21. Comme l’indiquent clairement les textes pertinents et les réactions convergentes de l’UA ainsi qu’une « jurisprudence » bien établie du Conseil de sécurité des Nations Unies, les coups d’Etat constituent, de nos jours, une grave infraction internationale. Ils portent atteinte à la paix et à la sécurité internationale et au droit des peuples à choisir librement leurs gouvernants. Il en découle une double conséquence au plan des réactions qui doivent être désormais les nôtres lorsqu’ils adviennent : celui du soutien à accorder aux autorités légitimes et aux forces de résistance qui s’organisent pour faire face au coup d’Etat d’une part, et celui du régime des sanctions à mettre en œuvre en raison de la gravité extrême de cette infraction, d’autre part.
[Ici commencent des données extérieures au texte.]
Lemma check_raises (check : M pyval) s e s' :
  check s = (Raise e, s') -> isinstance e Exception = true ->
  try_except
    (r ← check;
     if truthy r then ret (BodyStatus "OK" 200)
     else ret (BodyStatus "FAIL" 500))
    Exception
    (fun e => Logger_exception [];; ret (BodyStatus (str e) 500)) s
  = (Raise exception_without_msg, s').
Proof.
  intros Hc He.
  rewrite (try_except_caught _ _ _ _ e s'); [reflexivity | | exact He].
  now apply bind_raise.
Qed.

Lemma healthy_raises s e s' :
  is_healthy s = (Raise e, s') -> isinstance e Exception = true ->
  healthy s = (Raise exception_without_msg, s').
Proof. apply check_raises. Qed.

Lemma ready_raises s e s' :
  is_ready s = (Raise e, s') -> isinstance e Exception = true ->
  ready s = (Raise exception_without_msg, s').
Proof. apply check_raises. Qed.
End HandlerFacts.

(** C1: an override of [is_healthy] (resp. [is_ready]) that raises
    [Exception("db down")] does not get the response [("db down", 500)]:
    the handler catches the error, then [self.app.logger.exception()] is
    called without its message and raises [TypeError], which leaves the
    handler; no record reaches the logger. *)
Theorem raising_override_escapes_handler :
  let hooks := raising_hooks (mkExn Exception "db down") in
  healthy svc = (Raise exception_without_msg, svc)
  /\ ready svc = (Raise exception_without_msg, svc)
  /\ raised (fst (healthy svc)) = Some TypeError
  /\ raised (fst (ready svc)) = Some TypeError
  /\ healthy svc <> (Ret (BodyStatus "db down" 500), snd (healthy svc))
  /\ records (logger (app (self (snd (healthy svc)))))
     = records (logger (app (self svc))).
Proof.
  intros hooks.
  assert (Hh : healthy svc = (Raise exception_without_msg, svc))
    by (now apply (healthy_raises svc (mkExn Exception "db down"))).
  assert (Hr : ready svc = (Raise exception_without_msg, svc))
    by (now apply (ready_raises svc (mkExn Exception "db down"))).
  rewrite Hh, Hr. repeat split. discriminate.
Qed.

(** C2: when the override of [is_healthy] (resp. [is_ready]) returns
    [True] the handler answers [('OK', 200)], when it returns [False] it
    answers [('FAIL', 500)], and the methods of [Gourde] itself return
    [True], so that the handlers answer [('OK', 200)]. *)
Theorem boolean_override_response (hooks : Hooks) (s s' : State) (b : bool) :
  (is_healthy s = (Ret (VBool b), s') ->
   healthy s
   = (Ret (if b then BodyStatus "OK" 200 else BodyStatus "FAIL" 500), s'))
  /\ (is_ready s = (Ret (VBool b), s') ->
      ready s
      = (Ret (if b then BodyStatus "OK" 200 else BodyStatus "FAIL" 500), s'))
  /\ @is_healthy default_hooks s = (Ret (VBool true), s)
  /\ @is_ready default_hooks s = (Ret (VBool true), s)
  /\ @healthy default_hooks s = (Ret (BodyStatus "OK" 200), s)
  /\ @ready default_hooks s = (Ret (BodyStatus "OK" 200), s).
Proof.
  repeat split; try reflexivity.
  - intros H. unfold healthy. now rewrite (check_response _ _ _ _ H).
  - intros H. unfold ready. now rewrite (check_response _ _ _ _ H).
Qed.

Lemma boolean_override_response_witness :
  @healthy (constant_hooks (VBool false)) svc
  = (Ret (BodyStatus "FAIL" 500), svc)
  /\ @ready (constant_hooks (VBool true)) svc
     = (Ret (BodyStatus "OK" 200), svc).
Proof.
  split.
  - apply (proj1 (boolean_override_response
                    (constant_hooks (VBool false)) svc svc false)).
    reflexivity.
  - apply (proj1 (proj2 (boolean_override_response
                           (constant_hooks (VBool true)) svc svc true))).
    reflexivity.
Defined.

(** ** Running the application *)

Lemma run_unconfigured options s :
  is_setup (self s) = false -> run options s = (Raise setup_without_args, s).
Proof. intros H. unfold run, mbind, M_bind, bind, get. now rewrite H. Qed.

Lemma run_configured options s :
  is_setup (self s) = true ->
  run options s
  = if twisted (self s) then run_with_twisted options s
    else run_with_werkzeug options s.
Proof.
  intros H. unfold run, mbind, M_bind, bind, get, ret. rewrite H. simpl.
  now destruct (twisted (self s)).
Qed.

(** C3: on the object [Gourde("svc")], where [setup] was never called,
    [run()] does not perform a setup: [self.setup()] gives [setup(self,
    args)] no [args] and raises [TypeError]; [is_setup] stays false and no
    server is started. *)
Theorem run_without_setup_raises :
  is_setup (self svc) = false
  /\ run [] svc = (Raise setup_without_args, svc)
  /\ raised (fst (run [] svc)) = Some TypeError
  /\ is_setup (self (snd (run [] svc))) = false
  /\ served (proc (snd (run [] svc))) = []
  /\ reactor_runs (reactor (proc (snd (run [] svc)))) = [].
Proof.
  assert (H : is_setup (self svc) = false) by reflexivity.
  rewrite (run_unconfigured [] svc H). repeat split.
Qed.

Lemma run_with_werkzeug_eq options s :
  run_with_werkzeug options s
  = (Ret tt,
     add_served
       (mkServerRun (host (self s)) (port (self s)) (debug (self s))
          (match threads (self s) with
           | None => false
           | Some n => n >? 0
           end) options) s).
Proof. reflexivity. Qed.


Lemma run_with_twisted_eq options s :
  threads_accepted (threads (self s)) = true ->
  keyword_collision ["host"; "port"; "debug"] options = false ->
  run_with_twisted options s = (Ret tt, reactor_started options s).
Proof.
  intros Hth Hopt.
  unfold run_with_twisted, reactor_started, pool_at_start, log_at_start,
    mbind, M_bind, bind, get, Twisted_run, reactor_suggestThreadPoolSize.
  destruct (threads (self s)) as [n|]; simpl.
  - simpl in Hth. destruct (Z.ltb_spec n 0); [lia|].
    destruct (negb (n =? 0)); simpl;
      destruct (truthy (of_str (log_level (self s)))); simpl;
      rewrite Hopt; reflexivity.
  - destruct (truthy (of_str (log_level (self s)))); simpl;
      rewrite Hopt; reflexivity.
Qed.

Lemma run_with_twisted_negative options s n :
  threads (self s) = Some n -> n < 0 ->
  run_with_twisted options s = (Raise pool_assertion, s).
Proof.
  intros Hth Hn.
  unfold run_with_twisted, mbind, M_bind, bind, get,
    reactor_suggestThreadPoolSize.
  rewrite Hth. simpl.
  destruct (Z.eqb_spec n 0); [lia|]. simpl.
  destruct (Z.ltb_spec n 0); [reflexivity | lia].
Qed.

(** C5: for a thread count the reactor accepts (none, or one that is not
    negative) and options that do not repeat [host], [port] or [debug],
    [run_with_twisted] starts the reactor once; when the thread count is
    positive the reactor starts with a thread pool of that size, when the
    log level is present and not empty it starts with its log going to
    [sys.stderr]; a thread count of 8 gives a pool of 8. *)
Theorem twisted_pool_size_and_log (options : list (string * pyval))
    (s : State) :
  threads_accepted (threads (self s)) = true ->
  keyword_collision ["host"; "port"; "debug"] options = false ->
  fst (run_with_twisted options s) = Ret tt
  /\ exists r,
      reactor_runs (reactor (proc (snd (run_with_twisted options s))))
      = (reactor_runs (reactor (proc s)) ++ [r])%list
      /\ last_reactor_run (snd (run_with_twisted options s)) = Some r
      /\ rr_host r = host (self s)
      /\ rr_port r = port (self s)
      /\ rr_debug r = debug (self s)
      /\ rr_options r = options
      /\ (forall n, threads (self s) = Some n -> 0 < n ->
          rr_pool_size r = n)
      /\ (forall l, log_level (self s) = Some l -> l <> "" ->
          rr_log r = Some stderr)
      /\ (threads (self s) = Some 8 -> rr_pool_size r = 8).
Proof.
  intros Hth Hopt.
  rewrite (run_with_twisted_eq options s Hth Hopt). unfold reactor_started.
  split; [reflexivity|].
  eexists. split; [simpl; reflexivity|].
  split; [unfold last_reactor_run; simpl; apply last_snoc|].
  do 4 (split; [reflexivity|]). split; [|split].
  - intros n Hn Hpos. simpl. unfold pool_at_start. rewrite Hn. simpl.
    destruct (Z.eqb_spec n 0); [lia | reflexivity].
  - intros l Hl Hne. simpl. unfold log_at_start. rewrite Hl. simpl.
    destruct (String.eqb_spec l ""); [contradiction | reflexivity].
  - intros Hn. simpl. unfold pool_at_start. now rewrite Hn.
Qed.

Lemma twisted_pool_size_and_log_witness :
  exists r,
    last_reactor_run (snd (run_with_twisted [] svc_twisted)) = Some r
    /\ rr_pool_size r = 8 /\ rr_log r = Some stderr.
Proof.
  destruct (twisted_pool_size_and_log [] svc_twisted eq_refl eq_refl)
    as (_ & r & _ & Hlast & _ & _ & _ & _ & Hpool & Hlog & _).
  exists r. split; [exact Hlast|]. split.
  - apply (Hpool 8); [reflexivity | lia].
  - apply (Hlog "INFO"); [reflexivity | discriminate].
Defined.

(** ** Logging setup *)

(** No registered level name starts with ["Level "]. *)
Lemma level_text_unregistered (nm : string) :
  _nameToLevel !! ("Level " ++ nm) = None.
Proof.
  destruct (_nameToLevel !! ("Level " ++ nm)) as [n|] eqn:E; [|reflexivity].
  apply elem_of_list_to_map_2 in E.
  repeat (apply elem_of_cons in E as [E|E]; [discriminate E|]).
  now apply elem_of_nil in E.
Qed.

Lemma setup_logging_skipped (level : option string) (s : State) :
  truthy (of_str level) = false -> setup_logging level s = (Ret tt, s).
Proof.
  destruct level as [l|]; [|reflexivity]. simpl. unfold setup_logging.
  simpl. now intros ->.
Qed.

Lemma setup_logging_known (l : string) (n : Z) (s : State) :
  l <> "" -> _nameToLevel !! l = Some n ->
  setup_logging (Some l) s = (Ret tt, logging_initialized n s).
Proof.
  intros Hne Hn. unfold setup_logging. simpl.
  destruct (String.eqb_spec l ""); [contradiction|]. simpl.
  unfold mbind, M_bind, bind, config_set, Logger_set_propagate,
    Logger_addHandler, Logger_setLevel, modify, lift, getLevelName.
  simpl. rewrite Hn. reflexivity.
Qed.

Lemma setup_logging_unknown (l : string) (s : State) :
  l <> "" -> _nameToLevel !! l = None ->
  setup_logging (Some l) s
  = (Raise (mkExn ValueError ("Unknown level: 'Level " ++ l ++ "'")),
     handler_attached s).
Proof.
  intros Hne Hn. unfold setup_logging. simpl.
  destruct (String.eqb_spec l ""); [contradiction|]. simpl.
  unfold mbind, M_bind, bind, config_set, Logger_set_propagate,
    Logger_addHandler, Logger_setLevel, modify, lift, getLevelName.
  simpl. rewrite Hn. unfold _checkLevel.
  rewrite (level_text_unregistered l). reflexivity.
Qed.

Lemma setup_logging_handlers (l : string) (s : State) :
  l <> "" ->
  handlers (logger (app (self (snd (setup_logging (Some l) s)))))
  = (handlers (logger (app (self s))) ++ [stream_handler])%list.
Proof.
  intros Hne. destruct (_nameToLevel !! l) as [n|] eqn:E.
  - now rewrite (setup_logging_known l n s Hne E).
  - now rewrite (setup_logging_unknown l s Hne E).
Qed.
22. Pour ce qui est du soutien aux gouvernants légitimes, il est indispensable de le réaffirmer explicitement dès les premières heures du coup d’Etat. L’UA doit inciter ses membres ainsi que toute la communauté internationale à assister ces dernières ainsi que les forces de résistance suscitées au sein de l’Etat pour isoler les putschistes et leurs partisans. Cette reconnaissance du droit à l’assistance matérielle et morale des autorités légitimes contribuera très fortement à la mobilisation tant interne qu’externe contre les coups d’Etat, à l’instar des contributions apportées naguère aux combattants de la liberté à l’époque de la lutte contre le colonialisme et l’apartheid. Elle aura une portée symbolique et pratique considérable dans l’opinion publique tant nationale qu’internationale.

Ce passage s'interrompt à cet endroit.